3. Results and Discussions

3.1. Damage in the Annealing Process

In this section, the damage to the graphene harmonic oscillator after thermal annealing is presented. Graphene membranes annealed at a temperature of 300, 375 or 450 °C were first observed under an optical microscope and scanning electron microscope (SEM) (FEI, Quanta 450 FEG, Reston, VA, USA) to analyse the breakage rate of the membrane, on micro- and nano-scales, respectively. Then, the resonant characteristics, including quality factor and resonant frequency, were investigated by the aforementioned all-fibre experimental system.

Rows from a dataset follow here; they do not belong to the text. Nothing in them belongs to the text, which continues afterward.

(* ===== verification/StrategyCalls.v ===== *)
(** The calls the remote leg makes, run by the strategy program: the chain
    the two programs share, and what a deposit and a withdrawal built by
    the leg's [adapter.rs] do to its accounts, on every branch. *)

From Stdlib Require Import ZArith Lia.
From stdpp Require Import strings.
From S2P Require Import Prelude ProtocolLayout ProtocolTypes ProtocolCodec ProtocolWire.
From S2P Require Import RemoteState RemoteMessage RemotePlatform RemoteLeg RemoteBooks.
From S2P Require Import StrategyProgram StrategyFacts StrategyBank.

(** Where the accounts of one leg and its adapter sit. *)
Record Places := mkPlaces {
  pl_custody : Key;
  pl_vault : Key;
  pl_escrow : Key;
  pl_adapter_state : Key;
  pl_mint : Key;
  pl_custody_authority : Key
}.

Definition place (pl : Places) (side : TokenSide) : Key :=
  match side with
  | SideCustody => pl.(pl_custody)
  | SideVault => pl.(pl_vault)
  | SideEscrow => pl.(pl_escrow)
  end.

(** The leg's three token accounts are three accounts; it refuses to be set
    up otherwise. *)
Definition places_distinct (pl : Places) : Prop :=
  pl.(pl_custody) <> pl.(pl_vault) /\ pl.(pl_custody) <> pl.(pl_escrow) /\
  pl.(pl_vault) <> pl.(pl_escrow).

(** The leg's world as accounts of the chain, and back. *)
Definition bank_of (pl : Places) (w : World) : Bank := {|
  bk_tokens := <[pl.(pl_custody) := w.(w_custody)]>
    (<[pl.(pl_vault) := w.(w_vault)]> {[pl.(pl_escrow) := w.(w_escrow)]});
  bk_mints := {[pl.(pl_mint)]};
  bk_data := {[pl.(pl_adapter_state) := w.(w_adapter_state)]}
|}.

Definition world_of (pl : Places) (b : Bank) : option World :=
  c ← b.(bk_tokens) !! pl.(pl_custody);
  v ← b.(bk_tokens) !! pl.(pl_vault);
  e ← b.(bk_tokens) !! pl.(pl_escrow);
  a ← b.(bk_data) !! pl.(pl_adapter_state);
  Some (mkWorld c v e a).

(** The rest of the leg's platform: its own address and the verifier's, the
    digests and the verifier's selector. *)
Record LegSide := mkLegSide {
  ls_crate_ID : Key;
  ls_verifier_ID : Key;
  ls_keccak : list Z -> list Z;
  ls_sha256 : list Z -> list Z;
  ls_consume_discriminator : list Z
}.

(** The leg's chain with the strategy program as its adapter: a transfer
    out of custody is signed by the custody authority, a call goes to the
    program. *)
Definition pair_chain (side : LegSide) `{ProgramAddresses} `{TokenProgram} (pl : Places) (hostile : bool)
    (aenv : AdapterEnv) : Chain := {|
  crate_ID := side.(ls_crate_ID);
  verifier_ID := side.(ls_verifier_ID);
  keccak := side.(ls_keccak);
  sha256 := side.(ls_sha256);
  find_program_address := rt_find_program_address;
  create_program_address := rt_create_program_address;
  consume_discriminator := side.(ls_consume_discriminator);
  spl_transfer from to n w :=
    token_transfer (place pl from) (place pl to) pl.(pl_custody_authority) true n (bank_of pl w)
      ≫= world_of pl;
  invoke_signed ix w :=
    match solevm_test_strategy hostile aenv ix (bank_of pl w) with
    | Ok b => world_of pl b
    | Err _ => None
    end
|}.

Section calls.
Context `{ProgramAddresses} `{TokenProgram} `{!AddressLaws} `{!TokenLaws}.
Context (pl : Places) (Hpl : places_distinct pl).
Implicit Types (s : AdapterState) (w : World) (c : AdapterCall).

Lemma bank_of_place w side :
  (bank_of pl w).(bk_tokens) !! place pl side
  = Some (match side with SideCustody => w.(w_custody) | SideVault => w.(w_vault)
          | SideEscrow => w.(w_escrow) end).
Proof.
  destruct Hpl as (Hcv & Hce & Hve). unfold bank_of. cbn. destruct side; cbn.
  - by rewrite lookup_insert_eq.
  - by rewrite lookup_insert_ne, lookup_insert_eq.
  - by rewrite !lookup_insert_ne, lookup_singleton_eq.
Qed.

(** The world after [n] tokens moved between two of its accounts. *)
Definition world_moved w (from to : TokenSide) (n : Z) : World :=
  let g side := gain (place pl from) (place pl to) n (place pl side) in
  w <| w_custody, tk_amount := g SideCustody + w.(w_custody).(tk_amount) |>
    <| w_vault, tk_amount := g SideVault + w.(w_vault).(tk_amount) |>
    <| w_escrow, tk_amount := g SideEscrow + w.(w_escrow).(tk_amount) |>.

#[global] Arguments world_moved : simpl never.

Lemma world_of_moved w from to n :
  world_of pl (moved (place pl from) (place pl to) n (bank_of pl w)) = Some (world_moved w from to n).
Proof.
  unfold world_of.
  change pl.(pl_custody) with (place pl SideCustody) at 1.
  change pl.(pl_vault) with (place pl SideVault) at 1.
  change pl.(pl_escrow) with (place pl SideEscrow) at 1.
  rewrite !moved_lookup, !bank_of_place. cbn [fmap option_fmap option_map mbind option_bind].
  unfold moved, set_field. cbn. by rewrite lookup_singleton_eq.
Qed.

Lemma world_of_bank w : world_of pl (bank_of pl w) = Some w.
Proof.
  rewrite <-(moved_zero (place pl SideCustody) (place pl SideCustody) (bank_of pl w)).
  rewrite world_of_moved. unfold world_moved, gain, set_field.
  destruct w as [[] [] [] ?]. cbn. by repeat destruct (decide _).
Qed.

Lemma world_of_write b w s :
  world_of pl b = Some w ->
  world_of pl (write_state b pl.(pl_adapter_state) s)
  = Some (w <| w_adapter_state, ai_data := adapter_state_bytes s ++
                 drop ADAPTER_STATE_LEN w.(w_adapter_state).(ai_data) |>).
Proof.
  unfold world_of, write_state. cbn. rewrite lookup_alter_eq.
  destruct (bk_tokens b !! pl_custody pl); cbn; [|done].
  destruct (bk_tokens b !! pl_vault pl); cbn; [|done].
  destruct (bk_tokens b !! pl_escrow pl); cbn; [|done].
  destruct (bk_data b !! _); cbn; [|done]. by intros [= <-].
Qed.

(** * A call of the leg *)

Definition adapter_account s : AccountInfo := mkAccountInfo strategy_ID (adapter_state_bytes s).

(** The adapter state [s] stands in the world [w], sound and set up for the
    leg that owns the custody account, and the call names its accounts. *)
Record staged w s c : Prop := {
  sg_account : w.(w_adapter_state) = adapter_account s;
  sg_sound : adapter_sound (bank_of pl w).(bk_tokens) pl.(pl_adapter_state) s;
  sg_vault : s.(as_adapter_token_vault) = pl.(pl_vault);
  sg_mint : s.(as_mint) = pl.(pl_mint);
  sg_custody_owner : w.(w_custody).(tk_owner) = remote_custody_authority s;
  sg_custody_mint : w.(w_custody).(tk_mint) = pl.(pl_mint);
  sg_custody_program : w.(w_custody).(tk_program) = token_ID;
  sg_call : c = mkAdapterCall strategy_ID pl.(pl_adapter_state) s.(as_adapter_authority)
    pl.(pl_vault) (remote_caller s) pl.(pl_custody) pl.(pl_mint) token_ID
}.

Lemma staged_vault w s c : staged w s c -> vault_sound s w.(w_vault).
Proof.
  intros [_ [_ _ _ _ _ _ (v & Hv & Hs)] Heq _ _ _ _ _]. rewrite Heq in Hv.
  pose proof (bank_of_place w SideVault) as Hw. cbn [place] in Hw. rewrite Hv in Hw.
  by injection Hw as ->.
Qed.

Lemma staged_load w s c : staged w s c -> load_state (bank_of pl w) pl.(pl_adapter_state) = Ok s.
Proof.
  intros Hst. unfold load_state, bank_of. cbn.
  rewrite lookup_singleton_eq, (sg_account _ _ _ Hst). cbn.
  unfold keys_eq. rewrite bool_decide_true by done.
  pose proof (adapter_state_round_trip s [] (an_typed _ _ _ (sg_sound _ _ _ Hst))) as Hr.
  by rewrite app_nil_r in Hr; rewrite Hr.
Qed.

Lemma staged_tokens w s c :
  staged w s c ->
  load_token (bank_of pl w) pl.(pl_vault) = Ok w.(w_vault) /\
  load_token (bank_of pl w) pl.(pl_custody) = Ok w.(w_custody).
Proof.
  intros Hst. pose proof (bank_of_place w SideVault) as Hv.
  pose proof (bank_of_place w SideCustody) as Hc. cbn [place] in Hv, Hc.
  unfold load_token, keys_eq. rewrite Hv, Hc. cbn.
  rewrite (vs_program _ _ (staged_vault _ _ _ Hst)), (sg_custody_program _ _ _ Hst).
  by rewrite !bool_decide_true.
Qed.

Lemma staged_address w s c writable signer_flag :
  staged w s c ->
  check_state_account (mkAccountMeta pl.(pl_adapter_state) signer_flag writable) s
  = if writable then Ok tt else Err AdapterAccount.
Proof.
  intros Hst. unfold check_state_account. cbn.
  pose proof (find_create (adapter_seeds (as_remote_config s)) strategy_ID) as Hc.
  rewrite <-(an_address _ _ _ (sg_sound _ _ _ Hst)) in Hc. cbn in Hc. by rewrite bool_decide_true.
Qed.

Lemma staged_authority w s c :
  staged w s c ->
  rt_create_program_address
    [ADAPTER_AUTHORITY_SEED; pl.(pl_adapter_state); [s.(as_authority_bump)]] strategy_ID
  = Some s.(as_adapter_authority).
Proof.
  intros Hst.
  pose proof (find_create [ADAPTER_AUTHORITY_SEED; pl.(pl_adapter_state)] strategy_ID) as Hc.
  fold (adapter_authority_of pl.(pl_adapter_state)) in Hc.
  by rewrite <-(an_authority _ _ _ (sg_sound _ _ _ Hst)) in Hc.
Qed.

After the annealing process at each temperature, the intactness of the graphene was observed by an optical microscope. It has been found that graphene with a more than 95% free-standing area has the potential to be fabricated as a well-behaved harmonic oscillator; thus, this kind of membrane was noted to be intact in this paper. To be specific, 300 graphene membranes after each annealing process were randomly selected, and the number of intact membranes was counted. The statistical results are listed in Figure 2a. Figure 2a shows that the 20 μm-diameter membranes that annealed at 300 °C exhibited the highest rate of intactness at up to 96.4%. Furthermore, graphene membranes were more easily broken with a larger diameter or annealed at a higher temperature, such as 375 °C and 450 °C. This phenomenon could be explained by the stress between PMMA and graphene. In fact, with an increase in the temperature, the decomposition of PMMA coating happened in two stages. In the first stage (at about 220 °C), the C=C bonds of PMMA were broken, while the second stage primarily involved the random scission of C-C bonds at a higher temperature (at about 300 °C) [29]. In view of the mechanical properties of PMMA, the hardness and elastic modulus of PMMA film showed an increasing tendency on account of the reduced chain length of the polymer and cross links of the polymer [31,32]. Therefore, it could be understood that, at a temperature of 300 °C, there was generally a thin film of PMMA left on the graphene surface [33], which kept the membrane rigid and protected the graphene membrane from breaking apart, which is consistent with [23]. However, when the temperature rose above 300 °C, the protection film of PMMA became thinner and left a single membrane of suspended graphene, which was much more easily damaged.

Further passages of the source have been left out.